不便の向こうにある“生きる力”
1. 課題提起: 子どもたちの主体性の減少
近年、子どもたちが「自分で考え行動する自信」が低下していることが、文部科学省の調査により明らかになりました。特に、小中学生の約45%が自信がないと回答し、70%以上が「正解を求めて動くことが多い」と感じています。これは学校教育にとどまらず、大人たちが便利さを追求するあまり、子どもたちの学びの機会を減少させている可能性があるのです。
2. 行動のきっかけ: こども村づくりの誕生
この課題意識を背景に、加東市にある古民家を拠点とした「こども村づくり」が始まりました。この地域の不便さが、かえって子どもたちに考えさせ、協力し合う力を与えてくれるのです。また、地域社会においては、大人の視点からの発信が多く、子どもたちの声が届きにくい現状が存在します。そこで私たちは、新たな質問を投げかけました。子どもたち自身が地域づくりに関わる機会を増やすべきではないかと。
3. 取り組み内容: 共育型の活動
「こども村づくり」は、古民家を活用した共育型の学びの場です。

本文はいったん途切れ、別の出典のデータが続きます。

(** * Cube animation controller of the portfolio site (RubiksCube.tsx)

    A shallow embedding of [src/components/RubiksCube.tsx]: move tokens,
    the checkpoint planner ([moveCheckpoints]), the transition planner
    ([getMovesForTransition]), the slice rotation engine ([rotateSlice],
    [applyMove]), the hard reset ([resetToStep]) and the animation queue
    ([processQueue], [handleStepChange]).

    Conventions.
    - JavaScript strings are [string]; arrays are lists.
    - Counts and indices are [Z]; [experiences.length] and
      [solutionMoves.length] are lengths of lists, hence never negative.
    - The only non-integral arithmetic of the planner, the quotient
      [preWipMoves / numIntermediateSteps] and its rounded multiples, goes
      through the interface [JSNumber], instantiated with exact rationals
      and with IEEE binary64.
    - Grid-aligned pieces carry integer coordinates and an integer rotation
      matrix; the floating-point view of snapping lives in [Snapping]. *)

From Stdlib Require Import ZArith QArith Qround Lia List Bool String Ascii.
From Stdlib Require Import Floats Uint63.
From Stdlib Require Import Reals Lra.
From Stdlib Require Import Permutation Qminmax Qabs.
From Stdlib Require Lqa.
Import ListNotations.

Open Scope string_scope.
Open Scope list_scope.
Open Scope Z_scope.

(* ================================================================= *)
(** ** JavaScript strings *)

(** [s.includes(needle)] *)
Fixpoint includes (needle s : string) : bool :=
  String.prefix needle s ||
  match s with
  | EmptyString => false
  | String _ s' => includes needle s'
  end.

Fixpoint string_drop (n : nat) (s : string) : string :=
  match n, s with
  | O, _ => s
  | S n', String _ s' => string_drop n' s'
  | S _, EmptyString => EmptyString
  end.

(** [s.replace(pattern, replacement)] with a string pattern: only the first
    occurrence is replaced. *)
Fixpoint replace (pattern replacement s : string) : string :=
  if String.prefix pattern s
  then (replacement ++ string_drop (String.length pattern) s)%string
  else match s with
       | EmptyString => EmptyString
       | String c s' => String c (replace pattern replacement s')
       end.

(** [s[0]]: [None] stands for [undefined]. *)
Definition charAt0 (s : string) : option ascii :=
  match s with
  | EmptyString => None
  | String c _ => Some c
  end.

(** [invertMove] (lines 121-125). *)
Definition invertMove (move : string) : string :=
  if includes "'" move then replace "'" "" move
  else if includes "2" move then move
  else (move ++ "'")%string.

(** The eighteen move tokens of the data model: a face letter followed by
    nothing, a prime or a 2. *)
Definition faceLetters : list string := ["U"; "D"; "L"; "R"; "F"; "B"].
Definition modifiers : list string := [""; "'"; "2"].
Definition moveTokens : list string :=
  flat_map (fun f => map (fun m => (f ++ m)%string) modifiers) faceLetters.

Definition isMoveToken (m : string) : bool :=
  existsb (String.eqb m) moveTokens.

(* ================================================================= *)
(** ** JavaScript numbers used by the checkpoint planner *)

(** What [moveCheckpoints] needs of the number type: integers enter it,
    one quotient and its multiples are formed, [Math.round] leaves it. *)
Class JSNumber (num : Type) : Type := {
  ofZ : Z -> num;
  ndiv : num -> num -> num;
  nmul : num -> num -> num;
  Math_round : num -> Z
}.

(** Exact arithmetic: [Math.round x] is the integer nearest to [x], ties
    going up, i.e. the floor of [x + 1/2]. *)
#[export] Instance ExactNumber : JSNumber Q := {
  ofZ := inject_Z;
  ndiv := Qdiv;
  nmul := Qmult;
  Math_round := fun x => Qfloor (x + (1 # 2))
}.

(** IEEE binary64, as the engine computes. The rational value of a finite
    double is read off its mantissa and exponent, so [Math.round] is exact
    on the (already rounded) product. *)
Definition f64_value (x : float) : Q :=
  match Prim2SF x with
  | S754_finite s m e =>
      let q := (inject_Z (Zpos m) * Qpower 2 e)%Q in
      if s then Qopp q else q
  | _ => 0%Q
  end.

#[export] Instance Binary64 : JSNumber float := {
  ofZ := fun z => if z <? 0 then PrimFloat.opp (PrimFloat.of_uint63 (Uint63.of_Z (- z)))
                  else PrimFloat.of_uint63 (Uint63.of_Z z);
  ndiv := PrimFloat.div;
  nmul := PrimFloat.mul;
  Math_round := fun x => Qfloor (f64_value x + (1 # 2))
}.

(* ================================================================= *)
(** ** Arrays *)

(** [a[i] = v]. A negative [i] names a property, not an element; an [i] at
    or past the length extends the array (the planner only ever writes at
    indices up to the length, so the padding below is never observed). *)
Definition array_set (a : list Z) (i : Z) (v : Z) : list Z :=
  if i <? 0 then a
  else
    let n := Z.to_nat i in
    if (n <? List.length a)%nat
    then firstn n a ++ v :: skipn (S n) a
    else a ++ repeat 0 (n - List.length a) ++ [v].

(** [a[i] || 0]: a missing element is [undefined], which [||] turns into 0. *)
Definition array_get (a : list Z) (i : Z) : Z :=
  if i <? 0 then 0 else nth (Z.to_nat i) a 0.

(** [a.slice(start, end)] for integer arguments; negative ones count from
    the end. *)
Definition slice {A : Type} (a : list A) (start stop : Z) : list A :=
  let len := Z.of_nat (List.length a) in
  let k := if start <? 0 then Z.max (len + start) 0 else Z.min start len in
  let final := if stop <? 0 then Z.max (len + stop) 0 else Z.min stop len in
  firstn (Z.to_nat (final - k)) (skipn (Z.to_nat k) a).

(* ================================================================= *)
(** ** Checkpoint planner *)

Section Planner.

Context {num : Type} {NUM : JSNumber num}.

(** The props of the component. *)
Variable solutionMoves : list string.
Variable numExperiences : nat.   (* experiences.length *)

(** [moveCheckpoints] (lines 234-273). *)
Definition moveCheckpoints : list Z :=
  if (List.length solutionMoves =? 0)%nat then []
  else
    let totalMoves := Z.of_nat (List.length solutionMoves) in
    let N := Z.of_nat numExperiences in
    let checkpoints := repeat 0 numExperiences in
    let checkpoints := array_set checkpoints 0 0 in
    let checkpoints := array_set checkpoints (N - 1) totalMoves in
    let preWipMoves := Z.max 0 (totalMoves - 3) in
    let checkpoints :=
      if N >? 1 then array_set checkpoints (N - 2) preWipMoves
      else checkpoints in
    let numIntermediateSteps := N - 2 in
    if numIntermediateSteps >? 1 then
      let movesPerInterval := ndiv (ofZ preWipMoves) (ofZ numIntermediateSteps) in
      fold_left
        (fun cps i => array_set cps i (Math_round (nmul (ofZ i) movesPerInterval)))
        (map Z.of_nat (seq 1 (numExperiences - 3)))
        checkpoints
    else checkpoints.

(** [getMovesToReachStep] (lines 276-280). A step below zero reads
    [undefined] from the table and [slice(0, undefined)] is the whole
    array. *)
Definition getMovesToReachStep (targetStep : Z) : list string :=
  if (List.length solutionMoves =? 0)%nat
     || (targetStep >=? Z.of_nat (List.length moveCheckpoints))
  then []
  else if targetStep <? 0 then solutionMoves
  else slice solutionMoves 0 (nth (Z.to_nat targetStep) moveCheckpoints 0).

(** [getMovesForTransition] (lines 338-368). *)
Definition getMovesForTransition (fromStep toStep : Z) : list string * Q :=
  if (List.length solutionMoves =? 0)%nat then ([], 3 # 10)%Q
  else if (fromStep =? Z.of_nat numExperiences - 1) && (toStep =? 0) then
    (map invertMove (rev solutionMoves), 2 # 100)%Q
  else
    let fromMovesCount := array_get moveCheckpoints fromStep in
    let toMovesCount := array_get moveCheckpoints toStep in
    if toStep >? fromStep then
      if toStep =? Z.of_nat numExperiences - 1
      then (slice solutionMoves fromMovesCount toMovesCount, 25 # 100)%Q
      else (slice solutionMoves fromMovesCount toMovesCount, 25 # 100)%Q
    else if toStep <? fromStep then
      let movesToPlay := slice solutionMoves toMovesCount fromMovesCount in
      (map invertMove (rev movesToPlay), 25 # 100)%Q
    else ([], 3 # 10)%Q.

End Planner.

(** The entry the loop of [moveCheckpoints] writes at [i]:
    [Math.round(i * movesPerInterval)]. *)
Definition interpolated {num : Type} {NUM : JSNumber num} (T : Z) (N : nat) (i : Z) : Z :=
  Math_round (nmul (ofZ i) (ndiv (ofZ (Z.max 0 (T - 3))) (ofZ (Z.of_nat N - 2)))).

(** Rounding to the nearest integer, halves going up, in exact arithmetic. *)
Definition roundHalfUp (q : Q) : Z := Qfloor (q + (1 # 2)).

Arguments moveCheckpoints {num NUM} solutionMoves numExperiences.
Arguments getMovesToReachStep {num NUM} solutionMoves numExperiences targetStep.
Arguments getMovesForTransition {num NUM} solutionMoves numExperiences fromStep toStep.

(* ================================================================= *)
(** ** Pieces on the integer grid *)

Definition Vec : Type := (Z * Z * Z)%type.

Inductive Axis : Type := AxisX | AxisY | AxisZ.

Definition coord (axis : Axis) (v : Vec) : Z :=
  let '(vx, vy, vz) := v in
  match axis with
  | AxisX => vx
  | AxisY => vy
  | AxisZ => vz
  end.

(** Cosine and sine of [d] quarter turns. *)
Definition cosq (d : Z) : Z :=
  match d mod 4 with
  | 0 => 1
  | 2 => -1
  | _ => 0
  end.

Definition sinq (d : Z) : Z :=
  match d mod 4 with
  | 1 => 1
  | 3 => -1
  | _ => 0
  end.

(** The rotation by [d * Math.PI / 2] about a coordinate axis (right-handed,
    as [Object3D.rotation] is). *)
Definition rotateVec (axis : Axis) (d : Z) (v : Vec) : Vec :=
  let '(vx, vy, vz) := v in
  let c := cosq d in
  let s := sinq d in
  match axis with
  | AxisX => (vx, c * vy - s * vz, s * vy + c * vz)
  | AxisY => (c * vx + s * vz, vy, c * vz - s * vx)
  | AxisZ => (c * vx - s * vy, s * vx + c * vy, vz)
  end.

(** The rotation of a piece, as the images of the three unit vectors (the
    columns of its rotation matrix). [rotation.set(0, 0, 0)] is [noRotation]. *)
Definition Rot : Type := (Vec * Vec * Vec)%type.

Definition noRotation : Rot := ((1, 0, 0), (0, 1, 0), (0, 0, 1)).

Definition rotateRot (axis : Axis) (d : Z) (r : Rot) : Rot :=
  let '(e1, e2, e3) := r in
  (rotateVec axis d e1, rotateVec axis d e2, rotateVec axis d e3).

具体的には、床を自分たちの手で作ることや、大型のガチャガチャを作成し、大阪万博に展示するなどの活動が行われています。「やってみたい」を実現する中で、木工や農作業、地域交流などを通じて子どもたちは自ら企画し、手を動かしながら“生きる力”を育てています。
大人は単に教える存在ではなく、共に育むパートナーとして関与しています。この協力関係の中で、子どもたちは自分の言葉を持ち、主体性を育んでいます。
4. 成果: 1年での変化
活動開始から1年で参加者は28人へと増加しました。参加した子どもたちの中からは、「勉強が嫌いだったけど、生活を支えるためには勉強が必要だとわかった。だからもっと学びたい」という声が聞かれました。こうした声は、単に机上の学びではない、生きた学びが行われている証です。
5. 今後の展開: こども村の未来
今後、地域企業や行政とのつながりを強化し、子どもたちが発信するプロジェクトをさらに広げていく予定です。教育や福祉、ビジネスといった枠を超えた新しい学び方を、加東市から全国に広めることで、不便の中にある“生きる力”を次世代に引き継いでいきます。